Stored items
Lemma covered_if_present_ok f listed path u : covered_if_present f listed path = Ok u -> is_Some (f !! path) -> is_Some (listed !! path).
Proof. unfold covered_if_present, present. intros Hc Hs. rewrite (bool_decide_eq_true_2 _ Hs) in Hc. by case_bool_decide. Qed.

Lemma VerifyBundle_Ok f pinned vr :
  VerifyBundle f pinned = Ok vr ->
  exists checksums listed, f !! "checksums.sha256" = Some checksums /\ parseChecksums checksums = Ok listed /\ covers f listed /\
    verify_signature f checksums pinned = Ok (VR_Signed vr).
Proof.
  unfold VerifyBundle. destruct (f !! "checksums.sha256") as [checksums|]; [|done]. intros Hv. apply rbind_Ok_inv in Hv as (listed & Hp & Hv).
  exists checksums, listed. split_and!; [done|done| |].
  - destruct (present f policyFileName && present f policySuccessorFileName) eqn:Hpol; [done|].
    apply rbind_Ok_inv in Hv as (signed & Hs & Hv). apply rbind_Ok_inv in Hv as (count & Hc & Hv).
    destruct (present f "install.sh") eqn:Hi; [|done]. cbn [negb] in Hv. destruct (present listed "install.sh") eqn:Hl; [|done]. cbn [negb] in Hv.
    apply rbind_Ok_inv in Hv as (u1 & Ha & Hv). apply rbind_Ok_inv in Hv as (u2 & Hb & Hv). apply rbind_Ok_inv in Hv as (u3 & Hd & Hv).
    split.
    + intros path d Hpath. destruct (check_files_ok f _ _ _ Hc (path, d)) as (c & ? & ?); [by apply elem_of_map_to_list|]. by exists c.
    + by apply bool_decide_eq_true in Hl.
    + intros path Hpath. repeat (apply elem_of_cons in Hpath as [->|Hpath]; [by eapply covered_if_present_ok|]). by apply elem_of_nil in Hpath.
    + unfold present in Hpol. intros [Hx Hy]. rewrite !bool_decide_eq_true_2 in Hpol by done. done.
  - case_match; [done|]. apply rbind_Ok_inv in Hv as (signed & Hs & Hv). rewrite Hs. apply rbind_Ok_inv in Hv as (count & _ & Hv).
    do 2 (case_match; [done|]). do 3 (apply rbind_Ok_inv in Hv as (? & _ & Hv)). by injection Hv as <-.
Qed.

(** A pinned key has signed the checksums. *)
Lemma verify_signature_pinned f checksums pinned signed :
  pinned <> "" -> verify_signature f checksums pinned = Ok signed ->
  signed = true /\ exists sig pub, parse_ed25519_pem pinned = Some pub /\ sig_Verify (bytes_of checksums) sig pub = true.
Proof.
  intros Hp. unfold verify_signature. destruct (String.eqb_spec pinned ""); [done|].
  destruct (f !! "bundle.sig"); [|done]. destruct (f !! "signing-pubkey.pem"); [|done]. destruct (Std_DecodeString _) as [sig|]; [|done].
  unfold parsePinnedPublicKey. destruct (parse_ed25519_pem pinned) as [pub|]; [|done]. cbn [rbind].
  destruct (sig_Verify _ _ _) eqn:Hs; [|done]. intros [= <-]. eauto.
Qed.

(** The two bundles have the same file under the path, or two contents there that collide. *)
Definition same_file (f f' : files) (path : string) : Prop :=
  f !! path = f' !! path \/ exists c c', f !! path = Some c /\ f' !! path = Some c' /\ collides c c'.

(** Two verified bundles with one list of checksums carry the same listed files. *)
Lemma covers_agree f f' listed path : covers f listed -> covers f' listed -> is_Some (listed !! path) -> same_file f f' path.
Proof.
  intros Hc Hc' [d Hd]. destruct (cov_listed _ _ Hc _ _ Hd) as (c & Hf & Hh), (cov_listed _ _ Hc' _ _ Hd) as (c' & Hf' & Hh').
  rewrite <- Hh' in Hh. destruct (hex_collides _ _ Hh) as [<-|]; [left; congruence|right; by exists c, c'].
Qed.

Lemma require_Ok b msg u : require b msg = Ok u -> b = true.
Proof. by destruct b. Qed.
Lemma require_some_Ok {A} (o : option A) msg a : require_some o msg = Ok a -> o = Some a.
Proof. destruct o; [by intros [= ->]|done]. Qed.
Lemma require_file_Ok f path msg c : require_file f path msg = Ok c -> f !! path = Some c.
Proof. unfold require_file. destruct (f !! path); [by intros [= ->]|done]. Qed.

(** What the keystone establishes: the list whose canonical bytes are in the bundle is
    signed by the pinned credential, the node's entry in it has the digest of the
    checksums, and its epoch is not older than the floor. *)
Record authorised (f : files) (cfg : MembershipConfig) (floor epoch : Z) (tl : TrustList) (self : Member) : Prop := {
  auth_parsed : exists bytes, f !! "trustlist.json" = Some bytes /\ unmarshal_trustlist bytes = Some tl /\ Canonical tl = Ok bytes;
  auth_signed : exists art pin, pinnedCredential cfg = Ok pin /\ Verify tl art pin = Ok tt;
  auth_self : find_self (MC_NodeID cfg) (TL_Members tl) = Some self;
  auth_digest : exists checksums, f !! "checksums.sha256" = Some checksums /\ EqualFold (sha256_hex checksums) (M_BundleSHA256 self) = true;
  auth_peers : exists keys, collectBundlePeerKeys f = Ok keys /\ Forall (fun k => k ∈ member_keys (TL_Members tl)) keys;
  auth_epoch : epoch = TL_Epoch tl /\ floor <= epoch }.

#### Exercise requirements
Filter by the word "Prop": copy every line of the data that holds it.

#### Written reply
Definition same_file (f f' : files) (path : string) : Prop :=
Record authorised (f : files) (cfg : MembershipConfig) (floor epoch : Z) (tl : TrustList) (self : Member) : Prop := {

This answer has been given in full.